▸ **WORK ITEM**:
Look through the records below for the line holding "Ipv6Header_walk ip = Ok". Write it out exactly, with each following line through the line holding "pose proof (cut6".

[Stored data entries]
(** C8: the fragments of an IPv6 datagram, pushed in any order, are each accepted
    unless a limit or the allocator refuses one; every push but the last leaves the
    datagram incomplete, and the last returns it byte for byte.  No other datagram
    changes. *)
Theorem fragments_reassemble_ipv6 (alloc : ip_allocator) (scope : Z) (frame : Frame) (options : FragmentOptions)
  (frames : list Frame) (l : LinkHeader) (h : Ipv6Header) (id : Z) (r : IpReassembler) (order : list (Frame * Z)) :
  octets (frame_bytes frame) -> options_ok options -> fragment frame options = Ok frames ->
  LinkHeader_walk (link_type frame) (frame_bytes frame) = Ok (Some l) ->
  let ip := zdrop (network_offset l) (frame_bytes frame) in
  let total := IPV6_LENGTH + v6_payload_length h in
  Ipv6Header_walk ip = Ok h -> mtu options < total -> fo_identification options = Some id ->
  ip_wf r -> datagrams r !! Key6 (key6_of scope ip id) = None -> order.*1 ≡ₚ frames ->
  exists pushes, carried (fun f => presents6 scope (zdrop (network_offset l) (frame_bytes f))) order pushes /\
    ends resource_error (ip_push_all alloc r pushes) (fun '(r', outs) =>
      exists accepted o d, outs = (PushAccepted <$> accepted) ++ [PushCompleted o d] /\ ip_wf r' /\
        datagrams r' = datagrams r /\ cd_bytes d = ztake total ip).
Proof.
  intros Ho Hopt Hf Hl ip total Hwalk Hbig Hid Hr Hnone Horder.
  destruct (safe_Ok _ _ _ (fragment_spec frame options Ho Hopt) Hf) as (_ & l' & h' & Hl' & _ & Hoff & Hw & Hcases).
  rewrite Hl in Hl'. injection Hl' as <-. fold ip in Hw, Hcases. pose proof (octets_zdrop (network_offset l) _ Ho) as Hio.
  fold ip in Hio. destruct (walk6_fields ip h Hio Hwalk) as (W1 & W2 & _).
  assert (h' = IpV6 h) as -> by (exact (walked_ipv6 ip h h' Hio Hwalk Hw)).
  destruct Hcases as [(Hm & _)|Hcut]; [destruct (Z.lt_irrefl total (Z.le_lt_trans _ _ _ Hm Hbig))|].
  destruct (trip_pieces6 scope frame _ ip h options frames Hoff Hio Hwalk Hcut Hopt)
    as (pl & pn & id' & frags & Hpl & Hpn & Hq & Hpe & Hid' & Hpres & Hps & Hne).
  rewrite Hid in Hid'. injection Hid' as <-. fold total in Hpe, Hps, Hpl.
  destruct (carried_order _ _ _ _ Hpres Horder) as (pushes & E & Hperm). exists pushes. split; [exact E|].
  assert (zlen (zslice pl total ip) = total - pl) as HS by (unfold total, IPV6_LENGTH in *; rewrite zlen_zslice; lia).
  pose proof (cut6 (key6_of scope ip id) (zslice pl total ip) (fragment_prefix6 ip pl pn) pl pn (at_ ip pn)
    (Ecn_from_ipv6_traffic_class (at_ ip 1)) (proj1 Hpl) (prefix6_len ip total pl pn W2 Hpe)
    ltac:(rewrite HS; unfold total, IPV6_LENGTH, MAX_WIRE_LENGTH in *; lia)) as Hclass.
  eapply ends_mono.
  { apply (pieces_complete alloc _ _ _ _ _ pushes [] r Hr); [|by intros ->; apply Permutation_nil in Hperm|rewrite HS; lia|].
    - unfold progress. by rewrite Hnone.
    - cbn [app]. by rewrite Hperm. }
  intros [r' outs] (acc & o & d & recon & -> & Hw' & Hd & (count & z & ->) & Hreb). exists acc, o, d. split_and!; try done.
  - rewrite Hd. by apply delete_id.
  - by apply (restored6 ip h pl pn count).
Qed.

▸ **OUTPUT**:
  Ipv6Header_walk ip = Ok h -> mtu options < total -> fo_identification options = Some id ->
  ip_wf r -> datagrams r !! Key6 (key6_of scope ip id) = None -> order.*1 ≡ₚ frames ->
  exists pushes, carried (fun f => presents6 scope (zdrop (network_offset l) (frame_bytes f))) order pushes /\
    ends resource_error (ip_push_all alloc r pushes) (fun '(r', outs) =>
      exists accepted o d, outs = (PushAccepted <$> accepted) ++ [PushCompleted o d] /\ ip_wf r' /\
        datagrams r' = datagrams r /\ cd_bytes d = ztake total ip).
Proof.
  intros Ho Hopt Hf Hl ip total Hwalk Hbig Hid Hr Hnone Horder.
  destruct (safe_Ok _ _ _ (fragment_spec frame options Ho Hopt) Hf) as (_ & l' & h' & Hl' & _ & Hoff & Hw & Hcases).
  rewrite Hl in Hl'. injection Hl' as <-. fold ip in Hw, Hcases. pose proof (octets_zdrop (network_offset l) _ Ho) as Hio.
  fold ip in Hio. destruct (walk6_fields ip h Hio Hwalk) as (W1 & W2 & _).
  assert (h' = IpV6 h) as -> by (exact (walked_ipv6 ip h h' Hio Hwalk Hw)).
  destruct Hcases as [(Hm & _)|Hcut]; [destruct (Z.lt_irrefl total (Z.le_lt_trans _ _ _ Hm Hbig))|].
  destruct (trip_pieces6 scope frame _ ip h options frames Hoff Hio Hwalk Hcut Hopt)
    as (pl & pn & id' & frags & Hpl & Hpn & Hq & Hpe & Hid' & Hpres & Hps & Hne).
  rewrite Hid in Hid'. injection Hid' as <-. fold total in Hpe, Hps, Hpl.
  destruct (carried_order _ _ _ _ Hpres Horder) as (pushes & E & Hperm). exists pushes. split; [exact E|].
  assert (zlen (zslice pl total ip) = total - pl) as HS by (unfold total, IPV6_LENGTH in *; rewrite zlen_zslice; lia).
  pose proof (cut6 (key6_of scope ip id) (zslice pl total ip) (fragment_prefix6 ip pl pn) pl pn (at_ ip pn)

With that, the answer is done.